Б. Кагарлицкий: Постсоветское пространство уникально в одной парадоксальной особенности: в том, что здесь встретились два вырождения. С одной стороны, продолжается вырождение советской культуры. Нынешний новороссийский режим, конечно, может быть расценен как новый режим, но может быть расценен и как заключительная, эпилоговая фаза вырождения советской системы. Мы продолжаем жить в старой инфраструктуре: старые дороги, старые заводы, старая система образования, университеты, которые как-то поддерживаются старыми преподавателями, - это то, что мы имеем. Не становление новой системы, но финальный этап разложения старого. Современная политэкономия России - это политэкономия червей, которые живут в трупе и пытаются из этого трупа что-то для себя организовать, какой-то активный организм. Это не муравьи, которые могут построить, а черви, они могут лишь продолжать потреблять эту разлагающуюся плоть.
С другой же стороны, в качестве некоего рецепта спасения, принципа обновления этой вырождающейся структуры, берется современный капитализм, который сам тоже является вырождающимся, деградирующим явлением. Вот и встречаются два вырождения. Но вырождаются-то они по-разному - деградация и развал советских систем происходят совсем не так, как разложение мировой системы западного капитализма. Поэтому тут возникают очень странные парадоксы, когда некий симптом вырождения одной системы воспринимается в другой системе людьми как некое обновление, как спасение, как пример динамизма, пример жизни, жизненности, современности. И здесь присутствует некоторый элемент радостного умиления, которое на самом деле выдает всё того же варвара или дикаря.
Эта ситуация интересна в культурном плане, так как не всё то, что хорошо, - эстетически ценно, и не всё, что эстетически ценно - хорошо. В данном случае достаточно мрачная ситуация в обществе может быть в каком-то смысле интересна с точки зрения этого парадоксального наложения двух тенденций деградации.
В. Мизиано: В художественном контексте эта «встреча двух вырождений» отказалась тематизирована в работе дуэта Дубосарского и Виноградова. Именно на их полотнах сенильной кистью соцреализма воссоздан позднекапиталистический китч…
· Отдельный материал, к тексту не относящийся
(** * The tool-routing control loop of the research assistant

    A shallow embedding of [backend/graph_functions.py], [backend/state.py],
    [backend/research_graph.py] and the [/research] endpoint of
    [backend/main.py], then of the backends behind the loop
    ([backend/agents/snowflake_agent.py], [backend/agents/web_search_agent.py]
    with [backend/llm_service.py], [backend/pinecone_db.py] with
    [backend/markdown_chunking.py]), of the key handling of
    [backend/s3_utils.py] and [backend/nvidia_pipeline.py] and of the
    submission and the drawing of results in [frontend/app.py], followed by
    the properties proved about them.

    Conventions.
    - A Python [str] is a Rocq [string]; the character classes of Python
      ([str.strip], [str.lower], the regex classes [.] and [\s]) are the ones
      Python uses on ASCII text.  Pictographs of the source's literals are
      kept as their UTF-8 bytes.
    - A call that may raise returns an [outcome]; [str(e)] of the exception
      is the message carried by [Raise].
    - Everything outside the repository's control (the language model, the
      three backends, the per-process string hash that fixes the iteration
      order of a [set]) is a field of a [World]; theorems quantify over it.
      What a backend of the repository asks of the outside in turn is a
      field of its [Env]; [with_snowflake_agent], [with_web_agent] and
      [with_pinecone_db] put the backend of the repository into a [World].
    - [print] calls are not modelled. *)

From Stdlib Require Import String Ascii List Bool Arith Lia DecimalString NArith Sorted DecimalNat.
Import ListNotations.
Open Scope string_scope.

(* ================================================================== *)
(** * Python strings *)

Module PyStr.

Definition nl : ascii := "010"%char.

(** [str.isspace] on ASCII: TAB..CR, FS..US and the space. *)
Definition is_space (c : ascii) : bool :=
  let n := nat_of_ascii c in
  (((9 <=? n) && (n <=? 13)) || ((28 <=? n) && (n <=? 32)))%nat.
Б. Кагарлицкий: Нельзя забывать, что китч - это тоже современность. Если современность - это китч, то китч - это современность. Соответственно, китч не выглядит чем-то неприличным или пошлым для художника, потому что это своего рода реализм. Во всяком случае, он адекватен реальности с точки зрения художника.
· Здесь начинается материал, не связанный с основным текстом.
(** ** Answers that cannot fail *)

Lemma drawn_within_S (mcap : MediaCapability) (k : nat) (acc : answer_acc) :
  drawn_within mcap k acc -> drawn_within mcap (S k) acc.
Proof. unfold drawn_within. lia. Qed.

Lemma answer_codec_returns (mcap : MediaCapability)
    (lcs : gmap codec_key SDPCodec) (rc : remote_codec) (k : nat)
    (acc : answer_acc) :
  drawn_within mcap k acc -> (k <= 30)%nat ->
  exists acc',
    answer_codec mcap lcs rc acc = Ok acc' /\ drawn_within mcap (S k) acc'.
Proof.
  intros Hd Hk. pose proof (drawn_within_S mcap k acc Hd) as HdS.
  unfold answer_codec.
  destruct (lcs !! rc.1.2) as [lc|]; [|eauto].
  destruct (bool_decide (rc.1.2 = te_key)); [eauto|].
  destruct (codec_static_pt lc) as [spt|]; cbn [rbind].
  { destruct (bool_decide (spt ∈ answer_fmts acc)); eauto. }
  destruct (str_eqb (lower (codec_name lc)) "telephone-event");
    cbn [rbind negb].
  { rewrite andb_false_r. cbn [rbind].
    destruct (bool_decide (_ ∈ answer_fmts acc)); eauto. }
  unfold next_dyn at 1.
  assert (E1 : (dyn_next acc <? 128) = true).
  { apply Z.ltb_lt. unfold drawn_within in Hd. lia. }
  rewrite E1. cbn [rbind negb]. rewrite andb_true_r.
  destruct (dyn_next acc =? cap_telephone_event_pt_pref mcap) eqn:Ete.
  - apply Z.eqb_eq in Ete. unfold next_dyn.
    cbn [dyn_next answer_fmts rtpmap_lines fmtp_lines chosen_any].
    assert (E2 : (dyn_next acc + 1 <? 128) = true).
    { apply Z.ltb_lt. unfold drawn_within in Hd. lia. }
    rewrite E2. cbn [rbind answer_fmts dyn_next].
    destruct (bool_decide (_ ∈ answer_fmts acc)); eexists;
      (split; [reflexivity|]); unfold drawn_within in *;
      cbn [dyn_next]; lia.
  - cbn [rbind answer_fmts dyn_next].
    destruct (bool_decide (_ ∈ answer_fmts acc)); eexists;
      (split; [reflexivity|]); unfold drawn_within in *;
      cbn [dyn_next]; lia.
Qed.

Lemma answer_codecs_return (mcap : MediaCapability)
    (lcs : gmap codec_key SDPCodec) (remote : list remote_codec) (k : nat)
    (acc : answer_acc) :
  drawn_within mcap k acc -> (k + length remote <= 31)%nat ->
  exists acc', answer_codecs mcap lcs remote acc = Ok acc'.
Proof.
  revert k acc. induction remote as [|rc remote IH]; intros k acc Hd Hk;
    cbn [answer_codecs]; [eauto|].
  cbn [length] in Hk.
  destruct (answer_codec_returns mcap lcs rc k acc Hd) as (acc1 & -> & Hd1);
    [lia|].
  cbn [rbind]. apply (IH (S k)); [exact Hd1|lia].
Qed.

Lemma answer_media_returns (md : MediaDesc) (local : SessionCapability) :
  (length (md_fmts md) <= 31)%nat ->
  exists lines, answer_media md local = Ok lines.
Proof.
  intros Hlen. unfold answer_media.
  destruct (local_capability md local) as [mcap|]; [|eauto].
  set (remote := sort_by _ (remote_codecs_of md (md_fmts md))).
  destruct (answer_telephone_event_ok mcap remote) as [_ H96].
  destruct (answer_codecs_return mcap (local_codecs_of (cap_codecs mcap))
              remote 0
              (answer_telephone_event mcap
                 (local_codecs_of (cap_codecs mcap)) remote
                 (mkAcc 96 [] [] [] false))) as [acc ->].
  - unfold drawn_within. rewrite H96. lia.
  - unfold remote. rewrite length_sort_by.
    pose proof (length_remote_codecs_of md (md_fmts md)). lia.
  - cbn [rbind]. destruct (negb (chosen_any acc)); eauto.
Qed.

(** X15: [build_answer] returns an answer for every offer whose media
    lines name at most 31 formats each: the iterator over the dynamic
    payload types 96 to 127, from which a round of the loop over the codecs
    draws at most twice, and twice only once, cannot run out. *)
Theorem build_answer_returns (now : Z) (offer : SDPParsed)
    (local : SessionCapability) :
  Forall (fun md => (length (md_fmts md) <= 31)%nat) (sdp_media offer) ->
  exists text, build_answer now offer local = Ok text.
Proof.
  intros H. unfold build_answer.
  assert (Ha : exists ls, answer_all (sdp_media offer) local = Ok ls).
  { induction H as [|md media Hmd _ IH]; cbn [answer_all]; [eauto|].
    destruct (answer_media_returns md local Hmd) as [ls ->].
    destruct IH as [ls' ->]. cbn [rbind]. eauto. }
  destruct Ha as [ls ->]. cbn [rbind]. eauto.
Qed.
Вернемся все же к пониманию искусства как формы познания бытия. Это классический гегелевский, марксистский, а исходно - просвещенческий пафос, который утвердился в эстетике с XVIII века. Искусство выступает как форма познания бытия, но форма специфическая, поскольку через искусство можно познать то, что нельзя познать рационально. В этом смысле искусство очень важно именно для классического европейского проекта. И сила и слабость европейского интеллектуального проекта, начиная с античности, состоит в том, что происходит разделение мистическо-интуитивно-религиозного элемента и рационального научного исследования и знания. С одной стороны, это грандиозный прорыв. Благодаря этому становится возможным научный прогресс человечества, который основан в значительной мере именно на этом разделении. Но это разделение не обходится без потерь, и именно поэтому в европейском проекте рядом с наукой всегда имеет место искусство. Искусство становится очень важным контрапунктом по отношению к рациональному типу европейского сознания. Романтизм начинается отчасти как некая эмоционально-культурная компенсация буржуазного рационализма. В этом контрапункте искусство и существует. Очень остро это всё возобновляется в XX веке со всеми его технологическими, индустриалистскими увлечениями.
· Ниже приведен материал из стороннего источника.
(** * Unboxed: the product-parsing service

    A shallow embedding of the three JavaScript sources of the repository
    (the HTTP endpoint of [server.js] and the two versions of
    [productService.js]) together with the properties of its specification.

    Conventions of the embedding.
    - A JavaScript string is a [string]: a sequence of code units below 256.
      Text outside Latin-1 is outside the model.
    - A regular expression literal is a value of [regex]; [rmatch] is the
      backtracking matcher of ECMAScript (leftmost, greedy or lazy
      quantifiers in priority order, an iteration of a star has to consume
      input).  None of the patterns of the sources has a capture group under
      a quantifier, so the reset of captures at each iteration is not needed.
    - [undefined] is [None].  A method call on [undefined] or [null] raises a
      [TypeError]; fallible code lives in the [result] monad.
    - [console.log] and [console.error] write to the process log only and
      are left out. *)

From Stdlib Require Import List Bool Arith NArith ZArith Lia Ascii String.
Import ListNotations.
Open Scope string_scope.

(* ================================================================== *)
(** * Characters and the string methods the sources call *)

Module Js.

Definition code (c : ascii) : N := N_of_ascii c.

Definition between (lo hi : N) (c : ascii) : bool :=
  ((lo <=? code c) && (code c <=? hi))%N.

(** [\d] *)
Definition is_digit (c : ascii) : bool := between 48 57 c.

(** [\s], which is also what [trim] strips: tab, line feed, vertical tab,
    form feed, carriage return, space and no-break space. *)
Definition is_space (c : ascii) : bool :=
  between 9 13 c || (code c =? 32)%N || (code c =? 160)%N.

(** The characters [.] does not match. *)
Definition is_line_terminator (c : ascii) : bool :=
  (code c =? 10)%N || (code c =? 13)%N.

(** [\w], used by [\b]. *)
Definition is_word (c : ascii) : bool :=
  between 48 57 c || between 65 90 c || between 97 122 c || (code c =? 95)%N.

(** Canonicalize of a case-insensitive pattern: the upper-case form, when it
    is one code unit of the alphabet. *)
Definition to_upper (c : ascii) : ascii :=
  if between 97 122 c || (between 224 254 c && negb (code c =? 247)%N)
  then ascii_of_N (code c - 32) else c.

Definition to_lower (c : ascii) : ascii :=
  if between 65 90 c || (between 192 222 c && negb (code c =? 215)%N)
  then ascii_of_N (code c + 32) else c.

Fixpoint toLowerCase (s : string) : string :=
  match s with
  | "" => ""
  | String c t => String (to_lower c) (toLowerCase t)
  end.

Fixpoint mem (c : ascii) (s : string) : bool :=
  match s with
  | "" => false
  | String x t => Ascii.eqb c x || mem c t
  end.

(** [s.includes(sub)] *)
Fixpoint includes (s sub : string) : bool :=
  prefix sub s ||
  match s with
  | "" => false
  | String _ t => includes t sub
  end.

Fixpoint trimStart (s : string) : string :=
  match s with
  | "" => ""
  | String c t => if is_space c then trimStart t else s
  end.

Fixpoint trimEnd (s : string) : string :=
  match s with
  | "" => ""
  | String c t =>
      match trimEnd t with
      | "" => if is_space c then "" else String c ""
      | t' => String c t'
      end
  end.

(** [s.trim()] *)
Definition trim (s : string) : string := trimEnd (trimStart s).

(** [s.substring(0, n)] *)
Definition substring0 (n : nat) (s : string) : string := substring 0 n s.

(** [l.join(sep)] *)
Definition join (sep : string) (l : list string) : string :=
  String.concat sep l.

(** Truthiness of a string and of a possibly undefined string. *)
Definition truthy (s : string) : bool :=
  match s with "" => false | _ => true end.

Definition truthy_opt (o : option string) : bool :=
  match o with Some s => truthy s | None => false end.

(** [[...new Set(l)]]: the elements of [l] in the order of their first
    occurrence, compared as strings (so case-sensitively). *)
Fixpoint new_Set_from (seen l : list string) : list string :=
  match l with
  | [] => []
  | x :: t =>
      if existsb (String.eqb x) seen then new_Set_from seen t
      else x :: new_Set_from (x :: seen) t
  end.

Definition new_Set (l : list string) : list string := new_Set_from [] l.

(** A text in which every backquote stands for a double quote. *)
Fixpoint dq (s : string) : string :=
  match s with
  | "" => ""
  | String c t => String (if Ascii.eqb c "`" then "034"%char else c) (dq t)
  end.

End Js.

(* ================================================================== *)
(** * Regular expressions *)

Module Regex.

Import Js.

Inductive cset : Type :=
| Any                    (** [[\s\S]] *)
| Dot                    (** [.] *)
| Space                  (** [\s] *)
| Digit                  (** [\d] *)
| OneOf (cs : string)    (** [[abc]] *)
| NoneOf (cs : string)   (** [[^abc]] *)
| SpaceOr (cs : string). (** [[\sabc]] *)

Inductive regex : Type :=
| Eps
| Lit (c : ascii)
| Cls (cs : cset)
| Seq (a b : regex)
| Alt (a b : regex)
| Star (greedy : bool) (a : regex)
| Group (n : nat) (a : regex)
| NotAhead (a : regex)
| WordBoundary
| Bol
| Eol.

(** The literal text [s]. *)
Fixpoint lits (s : string) : regex :=
  match s with
  | "" => Eps
  | String c t => Seq (Lit c) (lits t)
  end.

Definition seq (l : list regex) : regex := fold_right Seq Eps l.

(** [a+], [a?] and [a{2,}] *)
Definition Plus (a : regex) : regex := Seq a (Star true a).
Definition Opt (a : regex) : regex := Alt a Eps.
Definition AtLeast2 (a : regex) : regex := Seq a (Seq a (Star true a)).

Definition in_cset (cs : cset) (c : ascii) : bool :=
  match cs with
  | Any => true
  | Dot => negb (is_line_terminator c)
  | Space => is_space c
  | Digit => is_digit c
  | OneOf l => mem c l
  | NoneOf l => negb (mem c l)
  | SpaceOr l => is_space c || mem c l
  end.

(** A literal of the pattern against a character of the input; [i] is the
    [i] flag. *)
Definition lit_ok (i : bool) (p c : ascii) : bool :=
  if i then Ascii.eqb (to_upper p) (to_upper c) else Ascii.eqb p c.

(** The state of a match: the input still to read, the character before it
    and the captures so far. *)
Record mstate : Type := MState {
  rest : string;
  prev : option ascii;
  caps : list (nat * string)
}.

Definition cont : Type := mstate -> option mstate.

(** What was read between the states [s] and [s']. *)
Definition taken (s s' : mstate) : string :=
  substring 0 (length (rest s) - length (rest s')) (rest s).

Definition eat (ok : ascii -> bool) (k : cont) (s : mstate) : option mstate :=
  match rest s with
  | "" => None
  | String c t => if ok c then k (MState t (Some c) (caps s)) else None
  end.

Definition word_before (s : mstate) : bool :=
  match prev s with Some c => is_word c | None => false end.

Definition word_after (s : mstate) : bool :=
  match rest s with String c _ => is_word c | "" => false end.

(** The iterations of a star whose body is matched by [body].  An iteration
    that reads nothing is refused, so [fuel] above the length of the input
    is never used up. *)
Fixpoint star_loop (greedy : bool) (body : cont -> cont) (k : cont)
    (fuel : nat) (s : mstate) : option mstate :=
  match fuel with
  | 0 => k s
  | S f =>
      let again s' :=
        if Nat.ltb (length (rest s')) (length (rest s))
        then star_loop greedy body k f s' else None in
      if greedy then
        match body again s with
        | Some e => Some e
        | None => k s
        end
      else
        match k s with
        | Some e => Some e
        | None => body again s
        end
  end.

Fixpoint rmatch (i : bool) (r : regex) (k : cont) (s : mstate)
    : option mstate :=
  match r with
  | Eps => k s
  | Lit p => eat (lit_ok i p) k s
  | Cls cs => eat (in_cset cs) k s
  | Seq a b => rmatch i a (rmatch i b k) s
  | Alt a b =>
      match rmatch i a k s with
      | Some e => Some e
      | None => rmatch i b k s
      end
  | Star g a => star_loop g (rmatch i a) k (S (length (rest s))) s
  | Group n a =>
      rmatch i a (fun s' => k (MState (rest s') (prev s')
                                  ((n, taken s s') :: caps s'))) s
  | NotAhead a =>
      match rmatch i a Some s with
      | Some _ => None
      | None => k s
      end
  | WordBoundary => if xorb (word_before s) (word_after s) then k s else None
  | Bol => match prev s with None => k s | Some _ => None end
  | Eol => match rest s with "" => k s | _ => None end
  end.

(** A regular expression literal with its [i] flag. *)
Record pattern : Type := Pattern { icase : bool; body : regex }.

(** The array a successful match returns: [m[0]] and the captures. *)
Record match_array : Type := MatchArray {
  index : nat;
  whole : string;
  groups : list (nat * string)
}.

Fixpoint lookup (n : nat) (l : list (nat * string)) : option string :=
  match l with
  | [] => None
  | (m, v) :: t => if Nat.eqb n m then Some v else lookup n t
  end.

(** [m[n]], [undefined] when the group took no part in the match. *)
Definition group (n : nat) (m : match_array) : option string :=
  match n with
  | 0 => Some (whole m)
  | _ => lookup n (groups m)
  end.

(** The match that starts exactly at the input [s]. *)
Definition match_here (p : pattern) (before : option ascii) (s : string)
    : option mstate :=
  rmatch (icase p) (body p) Some (MState s before []).

Definition as_array (idx : nat) (s : string) (e : mstate) : match_array :=
  MatchArray idx (substring 0 (length s - length (rest e)) s) (caps e).

Fixpoint search (p : pattern) (before : option ascii) (s : string)
    (idx : nat) : option match_array :=
  match match_here p before s with
  | Some e => Some (as_array idx s e)
  | None =>
      match s with
      | "" => None
      | String c t => search p (Some c) t (S idx)
      end
  end.

(** [s.match(p)] for a pattern without the [g] flag. *)
Definition exec (p : pattern) (s : string) : option match_array :=
  search p None s 0.

(** [p.test(s)] *)
Definition test (p : pattern) (s : string) : bool :=
  match exec p s with Some _ => true | None => false end.

(** The successive matches of a pattern with the [g] flag.  [skip] counts
    the characters of the last match still to pass; after an empty match the
    search resumes one character further. *)
Fixpoint scan (p : pattern) (before : option ascii) (s : string)
    (skip : nat) : list string :=
  match skip with
  | S n =>
      match s with
      | "" => []
      | String c t => scan p (Some c) t n
      end
  | 0 =>
      match match_here p before s with
      | Some e =>
          let w := substring 0 (length s - length (rest e)) s in
          w :: match s with
               | "" => []
               | String c t => scan p (Some c) t (length w - 1)
               end
      | None =>
          match s with
          | "" => []
          | String c t => scan p (Some c) t 0
          end
      end
  end.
Теперь же действительно происходит опасный обратный процесс: искусство утрачивает связь с познавательным процессом, оно более не может находиться на позициях контрапункта. Оно становится безделицей, игрушкой, частью досуга и начинает утрачивать, как ни странно, именно эстетический смысл, потому что эстетический смысл не может существовать вне культурного содержания. Когда он начинает утрачиваться, то исчезает и принципиальная разница между прикладным искусством и искусством в его традиционном европейском значении. Пропадает критерий, который позволил бы отличить искусство от неискусства. Происходит размывание границ между искусством и дизайном. Цель некоторых художников сводится к противопоставлению своего творчества миру дизайна и эстетизации постиндустриального быта за счет нарочитой бессмысленности художественного предмета, художественного акта.